◆ **Exercise materials**:
____
(** The length of the zone abbreviation at the head of [s]. *)
Definition parseTimeZone (s : string) : option nat :=
  if String.prefix "ChST" s || String.prefix "MeST" s then Some 4%nat
  else
    match countUpper s 6 with
    | 3%nat => Some 3%nat
    | 4%nat =>
        if String.eqb (String.substring 3 1 s) "T" || String.prefix "WITA" s
        then Some 4%nat else None
    | 5%nat => if String.eqb (String.substring 4 1 s) "T" then Some 5%nat else None
    | _ => None
    end.

(** A literal of the layout. *)
Definition lit (c : ascii) (s : string) : option string :=
  match s with
  | String c' rest => if Ascii.eqb c c' then Some rest else None
  | EmptyString => None
  end.

(** [getnum(s, fixed)]: one or two digits; two are required when
    [fixed]. *)
Definition getnum (s : string) (fixed : bool) : option (Z * string) :=
  match s with
  | String c1 rest =>
      d1 ← digit c1;
      match rest with
      | String c2 rest' =>
          match digit c2 with
          | Some d2 => Some (10 * d1 + d2, rest')
          | None => if fixed then None else Some (d1, rest)
          end
      | EmptyString => if fixed then None else Some (d1, rest)
      end
  | EmptyString => None
  end.

Definition stampLayout : string := "Jan/02/15:04:05/MST".

Definition parseStamp (local : Location) (value : string) : option Time :=
  '(before, inMonth) ←
    snd <$> List.find (fun m => String.eqb (fst m) (lowers (String.substring 0 3 value)))
                      shortMonthNames;
  v ← lit "/" (String.substring 3 (String.length value) value);
  '(day, v) ← getnum v true;
  v ← lit "/" v;
  '(hour, v) ← getnum v false;
  (if 24 <=? hour then None else Some tt);;
  v ← lit ":" v;
  '(min, v) ← getnum v true;
  (if 60 <=? min then None else Some tt);;
  v ← lit ":" v;
  '(sec, v) ← getnum v true;
  (if 60 <=? sec then None else Some tt);;
  v ← lit "/" v;
  '(zone, rest) ←
    (if String.prefix "UTC" v
     then Some ("UTC"%string, String.substring 3 (String.length v) v)
     else n ← parseTimeZone v;
          Some (String.substring 0 n v, String.substring n (String.length v) v));
  (if String.eqb rest "" then Some tt else None);;
  (if (day <? 1) || (inMonth <? day) then None else Some tt);;
  let offset :=
    if String.eqb zone "UTC" then 0 else default 0 (lookupName local zone) in
  Some ((before + day - 1 - 366) * 86400 + hour * 3600 + min * 60 + sec - offset).

(** [time.Parse(layout, value)] in the location [local], for the one
    layout the program uses. *)
Definition time_Parse_in (local : Location) (layout value : string) : option Time :=
  if String.eqb layout stampLayout then parseStamp local value else None.

End Go.

Import Go.

(* ===================================================================== *)
(** * The display surface *)
(* ===================================================================== *)

Module tview.

(** The [tcell] colours the program names, and [ColorBlack], the zero
    value of the colour type. *)
Inductive Color : Type :=
| ColorBlack
| ColorGreen
| ColorYellow
| ColorOrange
| ColorRed
| ColorDarkCyan.

Inductive Alignment : Type :=
| AlignLeft
| AlignCenter.

Record TableCell : Type := mkCell {
  Text : string;
  Color_ : Color;
  Align : Alignment;
  NotSelectable : bool
}.

(** [&TableCell{}]. *)
Definition emptyCell : TableCell :=
  {| Text := ""; Color_ := ColorBlack; Align := AlignLeft; NotSelectable := false |}.

(** Modelled from the spec: the display surface (section 6: an ordered
    table with get-row-count, get-cell-text and insert-row-at-position) is
    the [tview.Table] of an external library, which is not under [src/].
    The model is the table's grid of cells, row by row, with that
    library's documented behaviour at the margins. *)
Abbreviation Table := (list (list TableCell)) (only parsing).

(** Modelled from the spec: get-row-count. *)
Definition GetRowCount (t : Table) : nat := length t.

(** Modelled from the spec: get-cell; a cell that was never set reads as
    an empty cell. *)
Definition GetCell (t : Table) (row column : nat) : TableCell :=
  default emptyCell (t !! row ≫= fun r => r !! column).

(** Modelled from the spec: insert-row-at-position; rows at [row] and
    below shift down by one, and nothing happens when [row] is not an
    existing row. *)
Definition InsertRow (t : Table) (row : nat) : Table :=
  if (length t <=? row)%nat then t
  else take row t ++ [] :: drop row t.

(** Modelled from the spec: set-cell; the grid is extended with empty
    rows and empty cells up to the position written. *)
Definition SetCell (t : Table) (row column : nat) (cell : TableCell) : Table :=
  let t1 :=
    if (length t <=? row)%nat
    then t ++ replicate (row - length t + 1) []
    else t in
  let r := default [] (t1 !! row) in
  let r1 :=
    if (length r <=? column)%nat
    then r ++ replicate (column - length r) emptyCell ++ [cell]
    else <[column := cell]> r in
  <[row := r1]> t1.

End tview.

Import tview.

(* ===================================================================== *)
(** * The program *)
(* ===================================================================== *)

(** ** Structs for holding the GeoJson information *)

Record geoJsonMetadata : Type := {
  Generated : Z;
  Url : string;
  MTitle : string;
  Api : string;
  Count : Z;
  MStatus : Z
}.

Record geoJsonProperties : Type := {
  Mag : float64;
  Place : string;
  Time_ : Z;
  Updated : Z;
  Tz : Z;
  URL : string;
  Detail : string;
  Felt : Z;
  Cdi : float64;
  Mmi : float64;
  Alert : string;
  Status : string;
  Tsunami : Z;
  Sig : Z;
  Net : string;
  Code : string;
  Ids : string;
  Sources : string;
  Types : string;
  Nst : Z;
  Dmin : float64;
  Rms : float64;
  Gap : float64;
  MagType : string;
  PType : string;
  Title : string
}.

Record geoJsonGeometry : Type := {
  GType : string;
  Coordinates : list float64
}.

Record geoJsonFeature : Type := {
  FType : string;
  Properties : geoJsonProperties;
  Geometry : geoJsonGeometry;
  ID : string
}.

Record geoJson : Type := {
  Type_ : string;
  Metadata : geoJsonMetadata;
  Features : list geoJsonFeature
}.

Definition USGSAPI : string :=
  "https://earthquake.usgs.gov/earthquakes/feed/v1.0/summary/all_hour.geojson".
Definition TIMEFORMAT : string := "Jan/02/15:04:05/MST".

(** What the network did during one call of [getUsgsGeoStats(USGSAPI)]:
    [http.Get] failed, or it gave a response whose body [ioutil.ReadAll]
    read as [body], with or without a read error. *)
Inductive Exchange : Type :=
| GetFailed
| GetOk (body : string) (readFailed : bool).

(** The scan of [addRow]: the loop variables that outlive the loop. *)
Record scan : Type := mkScan {
  atRow : nat;
  foundTime : bool;
  updateNotInsert : bool
}.

(** The loop variables as [addRow] initialises them. *)
Definition scanStart : scan :=
  {| atRow := 1; foundTime := false; updateNotInsert := false |}.

(** The table [main] builds before the first fetch: the header row. *)
Definition headerCell (text : string) : TableCell :=
  {| Text := text; Color_ := ColorYellow; Align := AlignCenter; NotSelectable := true |}.

Definition headerTable : Table :=
  [ [ headerCell "ID"; headerCell "Time"; headerCell "Magnitude";
      headerCell "Location"; headerCell "Properties/IDs" ] ].

(** The severity colour of a magnitude: the [switch] of [addRow]. *)
Definition severity (quakeMag : float64) : Color :=
  if Go.ge quakeMag c4 && Go.le quakeMag c5_99 then ColorYellow
  else if Go.ge quakeMag c6 && Go.le quakeMag c6_99 then ColorOrange
  else if Go.ge quakeMag c7 then ColorRed
  else ColorGreen.
(** * Exchequer backend (server.js): payment-event reconciliation

    A shallow embedding of the Express server of the repository: the five
    routes that talk to the payment provider (Stripe) and to the record
    store (Firestore), and the three webhook handlers.  The provider and
    the store are external collaborators; what they answer during one
    request is collected in an environment record [Env], and every call
    that leaves the process is appended to a trace.  Requests are served
    one at a time: an [await] is the next step of a sequential run. *)

From Stdlib Require Import Floats.PrimFloat Strings.Ascii.
From stdpp Require Import base option strings pretty list gmap sorting.

Local Open Scope string_scope.
Local Open Scope list_scope.

(** ** JavaScript values *)

(** The values that occur in payloads, request bodies and documents.
    Numbers are IEEE doubles, as in JavaScript; [VTime] is a Firestore
    timestamp. *)
Inductive Value :=
  | VUndef
  | VNull
  | VStr (s : string)
  | VNum (x : float)
  | VTime (t : Z).

(** A plain JavaScript object with the fields the code reads or writes. *)
Abbreviation Obj := (gmap string Value).

(** [o.k]: a missing property reads as [undefined]. *)
Definition prop (o : Obj) (k : string) : Value := default VUndef (o !! k).

(** ToBoolean, for [a || b]. *)
Definition truthy (v : Value) : bool :=
  match v with
  | VUndef | VNull => false
  | VStr s => negb (String.eqb s "")
  | VNum x => negb (PrimFloat.eqb x 0 || negb (PrimFloat.eqb x x))
  | VTime _ => true
  end.

Definition js_or (a b : Value) : Value := if truthy a then a else b.

(** [v === 'lit'] *)
Definition strict_eq_str (v : Value) (lit : string) : bool :=
  match v with
  | VStr s => String.eqb s lit
  | _ => false
  end.

(** [cents / 100] *)
Definition div100 (cents : float) : float := (cents / 100)%float.

(** ** The record store (Firestore) *)

(** *** Document paths *)

(** [.doc(documentPath)] takes a slash-separated path, relative to the
    collection it is called on.  The client accepts a non-empty string
    without [//], drops the empty segments that a leading or a trailing
    slash leaves, and requires the rest to point to a document: counted
    from a collection, an odd number of segments.  So [a] and [a/b/c] name
    documents and [a/b] does not. *)
Definition is_slash (c : Ascii.ascii) : bool := Ascii.eqb c "/"%char.

Fixpoint has_double_slash (path : string) : bool :=
  match path with
  | String c rest =>
      match rest with
      | String c' _ => (is_slash c && is_slash c') || has_double_slash rest
      | EmptyString => false
      end
  | EmptyString => false
  end.

(** [path.split('/')]; [cur] is the segment being read. *)
Fixpoint split_slash (cur : string) (path : string) : list string :=
  match path with
  | EmptyString => [cur]
  | String c rest =>
      if is_slash c then cur :: split_slash "" rest
      else split_slash (cur +:+ String c "") rest
  end.

Definition segments (path : string) : list string :=
  filter (λ segment, segment ≠ "") (split_slash "" path).

(** The document that [path] names under a collection, written without
    the slashes that do not count; [None] when the client throws. *)
Definition doc_path (path : string) : option string :=
  if decide (path = "") then None
  else if has_double_slash path then None
  else if Nat.odd (length (segments path)) then Some (String.concat "/" (segments path))
  else None.

(** An id in the form in which [doc_path] returns it. *)
Definition names_document (id : string) : Prop := doc_path id = Some id.

(** An id of one segment: a non-empty string without a slash. *)
Fixpoint no_slash (id : string) : bool :=
  match id with
  | EmptyString => true
  | String c rest => negb (is_slash c) && no_slash rest
  end.

Definition plain_id (id : string) : Prop := id ≠ "" ∧ no_slash id = true.

(** *** Collections and documents *)

(** Every collection the server touches sits under
    [artifacts/{organizationId}/users/{memberId}/{collection}]; a
    collection maps the paths of the documents under it to the documents.
    Documents are found only where [.doc] can point. *)
Definition CollPath : Type := string * string * string.

Abbreviation Store := (gmap CollPath (gmap string Obj)).

Definition coll_at (s : Store) (p : CollPath) : gmap string Obj :=
  default ∅ (s !! p).

(** [p.doc(id)], with the paths as the client keeps them. *)
Definition reference (p : CollPath) (id : string) : Prop :=
  names_document p.1.1 ∧ names_document p.1.2 ∧ names_document id.

Global Instance reference_dec p id : Decision (reference p id).
Proof. unfold reference, names_document. apply _. Defined.

Definition doc_at (s : Store) (p : CollPath) (id : string) : option Obj :=
  if decide (reference p id) then coll_at s p !! id else None.

(** [set] and [add] throw, before anything is sent, when a field of the
    data is [undefined]: the client is created without
    [ignoreUndefinedProperties]. *)
Global Instance is_undefined_dec (v : Value) : Decision (v = VUndef).
Proof. destruct v; first [by left | by right]. Defined.

Definition defined (data : Obj) : Prop := map_Forall (λ _ v, v ≠ VUndef) data.

(** [ref.set(data, {merge: true})]: the written fields replace the stored
    ones, the other stored fields stay. *)
Definition set_merge (p : CollPath) (id : string) (data : Obj) (s : Store) : Store :=
  <[p := <[id := data ∪ default ∅ (doc_at s p id)]> (coll_at s p)]> s.

(** [coll.add(data)]: a new document under an id the collection does not
    use yet. *)
Definition auto_id (c : gmap string Obj) : string := fresh (dom c).

Definition add_doc (p : CollPath) (data : Obj) (s : Store) : Store :=
  <[p := <[auto_id (coll_at s p) := data]> (coll_at s p)]> s.

(** [coll.orderBy(field, 'desc').get()].  Documents without the field are
    not returned, nor are the documents of collections further down,
    whose paths have several segments.  Values are ordered by type first
    (null, number, timestamp, string); timestamps are then ordered by
    time.  The order inside the other types is not modelled: the server
    only ever orders by [createdAt], which it writes as a server
    timestamp. *)
Definition order_key (v : Value) : Z * Z :=
  match v with
  | VUndef => (0, 0)
  | VNull => (1, 0)
  | VNum _ => (2, 0)
  | VTime t => (3, t)
  | VStr _ => (4, 0)
  end%Z.

Definition key_le (a b : Z * Z) : Prop :=
  (a.1 < b.1 ∨ (a.1 = b.1 ∧ a.2 ≤ b.2))%Z.

Definition desc_by (field : string) (a b : string * Obj) : Prop :=
  key_le (order_key (prop b.2 field)) (order_key (prop a.2 field)).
____
Give back, word for word, only the lines above from the line holding "Documents are found" to the line holding "(** [set] and", both included.

    Documents are found only where [.doc] can point. *)
Definition CollPath : Type := string * string * string.

Abbreviation Store := (gmap CollPath (gmap string Obj)).

Definition coll_at (s : Store) (p : CollPath) : gmap string Obj :=
  default ∅ (s !! p).

(** [p.doc(id)], with the paths as the client keeps them. *)
Definition reference (p : CollPath) (id : string) : Prop :=
  names_document p.1.1 ∧ names_document p.1.2 ∧ names_document id.

Global Instance reference_dec p id : Decision (reference p id).
Proof. unfold reference, names_document. apply _. Defined.

Definition doc_at (s : Store) (p : CollPath) (id : string) : option Obj :=
  if decide (reference p id) then coll_at s p !! id else None.

(** [set] and [add] throw, before anything is sent, when a field of the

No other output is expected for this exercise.